Auf dem Weg zur Ausstellung, – zur ersten Ausstellung in New York. Auch wenn Walter Schönenbröcher bereits auf mehrere Ausstellungen in Deutschland, Italien und Großbritannien verweisen kann: der Big Apple ist etwas Besonderes. Die Weltstadt an der Ostküste vereint beispielhaft sämtliche Aspekte der Vereinigten Staaten, ihre Faszination und ihre Widersprüche.

Manhattan, in der Subway Station 51st Street: hier rauscht das Leben an einem vorbei. Ein- und ausfahrende Untergrund-Bahnen im Minutentakt. Der Fotograf nutzt diese winzige Zeitspanne, um einen Blick auf die Menschen zu werfen, die auf die nächste Bahn warten. Die auf 8 Exponate reduzierte Serie stellt die Frage nach dem Einzelnen inmitten der Millionenstadt. Beschäftigt mit dem Smartphone oder den Blick ins Unbestimmte gerichtet. Dann ein Gruppenbild: zwei Männer, der eine im Business Outfit, der andere leger mit Shorts und Turnschuhen. Und zuletzt die unbelebte Wand, konzentriertes Muster aus Kacheln und Schildern.

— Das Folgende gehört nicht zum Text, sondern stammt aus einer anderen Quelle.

(** * ADC test harness for the LaunchPad F28379D: sampling and statistics

    A shallow embedding of [adc_config.c] / [adc_config.h] and of the
    sampling-and-statistics part of [lab_main.c]:

    - [float] is IEEE-754 binary32, modelled bit-exactly with the Standard
      Library's [SpecFloat] (precision 24, emax 128, round to nearest even);
    - the global arrays of [NUM_ADC_CHANNELS] elements are lists read with
      [!!!] and written with [<[i:=v]>];
    - the ADC peripheral is an environment: every answer of the driver
      library is chosen by an oracle that sees the whole history of accesses;
      the polling loops take fuel, and a run that is out of fuel is a run that
      is still blocked in the loop;
    - the tables sent over the serial link are first taken as the values
      handed to the [UARTSend*] functions; the functions that turn numbers
      into characters are modelled after that, as the string they send. *)

From Stdlib Require Import ZArith QArith Qabs Bool Lia.
From Stdlib Require Import Floats.SpecFloat.
From Stdlib Require Import Ascii String.
From stdpp Require Import base list.

Open Scope Z_scope.

(** ** IEEE-754 binary32 *)

Module F32.

Definition prec : Z := 24.
Definition emax : Z := 128.

Definition add : spec_float -> spec_float -> spec_float := SFadd prec emax.
Definition sub : spec_float -> spec_float -> spec_float := SFsub prec emax.
Definition mul : spec_float -> spec_float -> spec_float := SFmul prec emax.
Definition div : spec_float -> spec_float -> spec_float := SFdiv prec emax.
Definition opp : spec_float -> spec_float := SFopp.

Der Fotograf stellt Fragen, doch er will sie nicht beantworten. Es sind Geschichten, die sich im Auge des Betrachters abspielen, der hier ein New York „in a nutshell“ zu sehen bekommt. Geschickt nutzt Walter Schönenbröcher die Stahlträger des gegenüberliegenden Bahnsteigs, um das Geschehen mit einem Rahmen zu stabilisieren. Diese Umklammerung intensiviert das konservatorische Moment, unterstreicht und betont die Rolle des Fotografen als Chronisten. Es sind quasi meditative Augenblicke, die die Fotos einfangen. Die wenigen Minuten des Wartens auf den nächsten Zug werfen die Menschen auf sich selbst zurück. Ganz so wie New York in diesen Bildern auf den Mensch zurückgeworfen ist.